>>
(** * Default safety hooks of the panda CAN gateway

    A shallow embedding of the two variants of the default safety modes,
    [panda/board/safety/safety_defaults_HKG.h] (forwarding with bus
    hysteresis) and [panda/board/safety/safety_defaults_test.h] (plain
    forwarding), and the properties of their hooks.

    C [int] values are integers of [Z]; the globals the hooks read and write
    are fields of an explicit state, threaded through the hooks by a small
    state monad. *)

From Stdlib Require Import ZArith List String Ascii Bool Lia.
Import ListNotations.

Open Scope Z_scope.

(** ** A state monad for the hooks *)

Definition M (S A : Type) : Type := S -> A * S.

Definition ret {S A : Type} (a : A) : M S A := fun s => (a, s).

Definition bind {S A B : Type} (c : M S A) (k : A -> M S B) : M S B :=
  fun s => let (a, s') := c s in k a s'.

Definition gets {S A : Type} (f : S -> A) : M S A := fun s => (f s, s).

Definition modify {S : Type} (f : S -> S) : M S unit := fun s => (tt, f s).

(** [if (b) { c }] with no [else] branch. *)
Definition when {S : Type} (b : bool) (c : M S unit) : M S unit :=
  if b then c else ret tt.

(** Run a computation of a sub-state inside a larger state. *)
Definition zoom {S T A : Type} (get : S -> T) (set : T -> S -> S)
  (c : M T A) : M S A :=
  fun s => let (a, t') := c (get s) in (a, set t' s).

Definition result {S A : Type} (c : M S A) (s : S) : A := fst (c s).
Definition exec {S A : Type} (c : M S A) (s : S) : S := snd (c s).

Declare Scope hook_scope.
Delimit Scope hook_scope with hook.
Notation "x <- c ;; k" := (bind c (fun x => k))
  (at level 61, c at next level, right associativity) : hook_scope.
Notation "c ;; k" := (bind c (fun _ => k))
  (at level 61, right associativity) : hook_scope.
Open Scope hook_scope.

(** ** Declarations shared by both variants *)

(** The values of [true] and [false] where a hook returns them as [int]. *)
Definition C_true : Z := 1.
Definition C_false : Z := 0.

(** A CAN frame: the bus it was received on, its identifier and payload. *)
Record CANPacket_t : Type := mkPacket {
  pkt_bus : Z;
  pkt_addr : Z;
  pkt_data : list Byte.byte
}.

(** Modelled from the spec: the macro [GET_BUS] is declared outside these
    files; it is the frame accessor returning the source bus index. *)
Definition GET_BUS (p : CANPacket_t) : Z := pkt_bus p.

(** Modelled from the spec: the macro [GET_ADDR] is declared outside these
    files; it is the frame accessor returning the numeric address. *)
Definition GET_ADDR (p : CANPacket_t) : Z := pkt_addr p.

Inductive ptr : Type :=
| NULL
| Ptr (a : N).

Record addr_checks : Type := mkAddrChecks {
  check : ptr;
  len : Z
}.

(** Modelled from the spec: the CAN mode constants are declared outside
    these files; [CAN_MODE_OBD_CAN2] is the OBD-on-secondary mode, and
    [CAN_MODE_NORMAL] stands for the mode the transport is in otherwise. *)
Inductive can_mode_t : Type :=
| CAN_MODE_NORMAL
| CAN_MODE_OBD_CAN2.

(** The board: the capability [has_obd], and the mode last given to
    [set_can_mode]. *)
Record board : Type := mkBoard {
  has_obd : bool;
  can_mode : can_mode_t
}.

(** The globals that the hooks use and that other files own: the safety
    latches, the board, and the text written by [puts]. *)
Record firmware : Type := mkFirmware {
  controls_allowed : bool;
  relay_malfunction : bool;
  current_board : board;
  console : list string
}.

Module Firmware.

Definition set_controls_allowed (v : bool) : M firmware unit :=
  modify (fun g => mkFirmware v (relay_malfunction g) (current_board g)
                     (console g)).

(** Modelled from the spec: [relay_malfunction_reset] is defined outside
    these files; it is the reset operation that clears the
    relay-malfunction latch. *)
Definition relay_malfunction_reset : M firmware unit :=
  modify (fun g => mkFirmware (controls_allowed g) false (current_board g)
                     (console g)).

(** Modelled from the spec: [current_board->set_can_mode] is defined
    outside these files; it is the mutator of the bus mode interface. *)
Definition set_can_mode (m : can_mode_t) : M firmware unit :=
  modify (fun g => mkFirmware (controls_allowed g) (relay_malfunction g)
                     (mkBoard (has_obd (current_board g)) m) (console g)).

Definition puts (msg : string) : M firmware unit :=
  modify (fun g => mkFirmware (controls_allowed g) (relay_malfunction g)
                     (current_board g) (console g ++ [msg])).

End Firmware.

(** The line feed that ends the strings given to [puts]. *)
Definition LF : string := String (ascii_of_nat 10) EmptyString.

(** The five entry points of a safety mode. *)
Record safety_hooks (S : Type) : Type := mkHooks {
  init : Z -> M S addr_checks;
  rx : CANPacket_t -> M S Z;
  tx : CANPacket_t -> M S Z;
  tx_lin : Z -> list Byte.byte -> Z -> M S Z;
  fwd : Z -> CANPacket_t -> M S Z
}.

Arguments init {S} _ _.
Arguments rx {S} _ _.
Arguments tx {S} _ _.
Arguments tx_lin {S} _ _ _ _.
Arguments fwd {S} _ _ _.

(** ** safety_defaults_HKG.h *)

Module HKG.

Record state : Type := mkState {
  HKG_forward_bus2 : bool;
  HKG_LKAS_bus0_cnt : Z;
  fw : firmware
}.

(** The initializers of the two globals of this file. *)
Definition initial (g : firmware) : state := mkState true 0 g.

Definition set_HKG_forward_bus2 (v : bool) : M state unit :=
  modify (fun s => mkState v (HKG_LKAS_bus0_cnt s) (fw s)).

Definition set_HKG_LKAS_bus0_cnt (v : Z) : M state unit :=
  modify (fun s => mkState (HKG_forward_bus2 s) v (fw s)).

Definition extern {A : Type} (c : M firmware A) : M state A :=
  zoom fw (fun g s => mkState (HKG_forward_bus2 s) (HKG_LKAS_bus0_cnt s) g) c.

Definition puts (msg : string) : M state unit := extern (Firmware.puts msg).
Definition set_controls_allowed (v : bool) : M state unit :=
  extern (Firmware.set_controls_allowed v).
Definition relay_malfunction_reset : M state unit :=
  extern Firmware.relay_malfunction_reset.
<<
▸ WORK ITEM
Nothing may change. Retype all of the entries.

▸ SOLUTION FOR THIS EXERCISE
(** * Default safety hooks of the panda CAN gateway

    A shallow embedding of the two variants of the default safety modes,
    [panda/board/safety/safety_defaults_HKG.h] (forwarding with bus
    hysteresis) and [panda/board/safety/safety_defaults_test.h] (plain
    forwarding), and the properties of their hooks.

    C [int] values are integers of [Z]; the globals the hooks read and write
    are fields of an explicit state, threaded through the hooks by a small
    state monad. *)

From Stdlib Require Import ZArith List String Ascii Bool Lia.
Import ListNotations.

Open Scope Z_scope.

(** ** A state monad for the hooks *)

Definition M (S A : Type) : Type := S -> A * S.

Definition ret {S A : Type} (a : A) : M S A := fun s => (a, s).

Definition bind {S A B : Type} (c : M S A) (k : A -> M S B) : M S B :=
  fun s => let (a, s') := c s in k a s'.

Definition gets {S A : Type} (f : S -> A) : M S A := fun s => (f s, s).

Definition modify {S : Type} (f : S -> S) : M S unit := fun s => (tt, f s).

(** [if (b) { c }] with no [else] branch. *)
Definition when {S : Type} (b : bool) (c : M S unit) : M S unit :=
  if b then c else ret tt.

(** Run a computation of a sub-state inside a larger state. *)
Definition zoom {S T A : Type} (get : S -> T) (set : T -> S -> S)
  (c : M T A) : M S A :=
  fun s => let (a, t') := c (get s) in (a, set t' s).

Definition result {S A : Type} (c : M S A) (s : S) : A := fst (c s).
Definition exec {S A : Type} (c : M S A) (s : S) : S := snd (c s).

Declare Scope hook_scope.
Delimit Scope hook_scope with hook.
Notation "x <- c ;; k" := (bind c (fun x => k))
  (at level 61, c at next level, right associativity) : hook_scope.
Notation "c ;; k" := (bind c (fun _ => k))
  (at level 61, right associativity) : hook_scope.
Open Scope hook_scope.

(** ** Declarations shared by both variants *)

(** The values of [true] and [false] where a hook returns them as [int]. *)
Definition C_true : Z := 1.
Definition C_false : Z := 0.

(** A CAN frame: the bus it was received on, its identifier and payload. *)
Record CANPacket_t : Type := mkPacket {
  pkt_bus : Z;
  pkt_addr : Z;
  pkt_data : list Byte.byte
}.

(** Modelled from the spec: the macro [GET_BUS] is declared outside these
    files; it is the frame accessor returning the source bus index. *)
Definition GET_BUS (p : CANPacket_t) : Z := pkt_bus p.

(** Modelled from the spec: the macro [GET_ADDR] is declared outside these
    files; it is the frame accessor returning the numeric address. *)
Definition GET_ADDR (p : CANPacket_t) : Z := pkt_addr p.

Inductive ptr : Type :=
| NULL
| Ptr (a : N).

Record addr_checks : Type := mkAddrChecks {
  check : ptr;
  len : Z
}.

(** Modelled from the spec: the CAN mode constants are declared outside
    these files; [CAN_MODE_OBD_CAN2] is the OBD-on-secondary mode, and
    [CAN_MODE_NORMAL] stands for the mode the transport is in otherwise. *)
Inductive can_mode_t : Type :=
| CAN_MODE_NORMAL
| CAN_MODE_OBD_CAN2.

(** The board: the capability [has_obd], and the mode last given to
    [set_can_mode]. *)
Record board : Type := mkBoard {
  has_obd : bool;
  can_mode : can_mode_t
}.

(** The globals that the hooks use and that other files own: the safety
    latches, the board, and the text written by [puts]. *)
Record firmware : Type := mkFirmware {
  controls_allowed : bool;
  relay_malfunction : bool;
  current_board : board;
  console : list string
}.

Module Firmware.

Definition set_controls_allowed (v : bool) : M firmware unit :=
  modify (fun g => mkFirmware v (relay_malfunction g) (current_board g)
                     (console g)).

(** Modelled from the spec: [relay_malfunction_reset] is defined outside
    these files; it is the reset operation that clears the
    relay-malfunction latch. *)
Definition relay_malfunction_reset : M firmware unit :=
  modify (fun g => mkFirmware (controls_allowed g) false (current_board g)
                     (console g)).

(** Modelled from the spec: [current_board->set_can_mode] is defined
    outside these files; it is the mutator of the bus mode interface. *)
Definition set_can_mode (m : can_mode_t) : M firmware unit :=
  modify (fun g => mkFirmware (controls_allowed g) (relay_malfunction g)
                     (mkBoard (has_obd (current_board g)) m) (console g)).

Definition puts (msg : string) : M firmware unit :=
  modify (fun g => mkFirmware (controls_allowed g) (relay_malfunction g)
                     (current_board g) (console g ++ [msg])).

End Firmware.

(** The line feed that ends the strings given to [puts]. *)
Definition LF : string := String (ascii_of_nat 10) EmptyString.

(** The five entry points of a safety mode. *)
Record safety_hooks (S : Type) : Type := mkHooks {
  init : Z -> M S addr_checks;
  rx : CANPacket_t -> M S Z;
  tx : CANPacket_t -> M S Z;
  tx_lin : Z -> list Byte.byte -> Z -> M S Z;
  fwd : Z -> CANPacket_t -> M S Z
}.

Arguments init {S} _ _.
Arguments rx {S} _ _.
Arguments tx {S} _ _.
Arguments tx_lin {S} _ _ _ _.
Arguments fwd {S} _ _ _.

(** ** safety_defaults_HKG.h *)

Module HKG.

Record state : Type := mkState {
  HKG_forward_bus2 : bool;
  HKG_LKAS_bus0_cnt : Z;
  fw : firmware
}.

(** The initializers of the two globals of this file. *)
Definition initial (g : firmware) : state := mkState true 0 g.

Definition set_HKG_forward_bus2 (v : bool) : M state unit :=
  modify (fun s => mkState v (HKG_LKAS_bus0_cnt s) (fw s)).

Definition set_HKG_LKAS_bus0_cnt (v : Z) : M state unit :=
  modify (fun s => mkState (HKG_forward_bus2 s) v (fw s)).

Definition extern {A : Type} (c : M firmware A) : M state A :=
  zoom fw (fun g s => mkState (HKG_forward_bus2 s) (HKG_LKAS_bus0_cnt s) g) c.

Definition puts (msg : string) : M state unit := extern (Firmware.puts msg).
Definition set_controls_allowed (v : bool) : M state unit :=
  extern (Firmware.set_controls_allowed v).
Definition relay_malfunction_reset : M state unit :=
  extern Firmware.relay_malfunction_reset.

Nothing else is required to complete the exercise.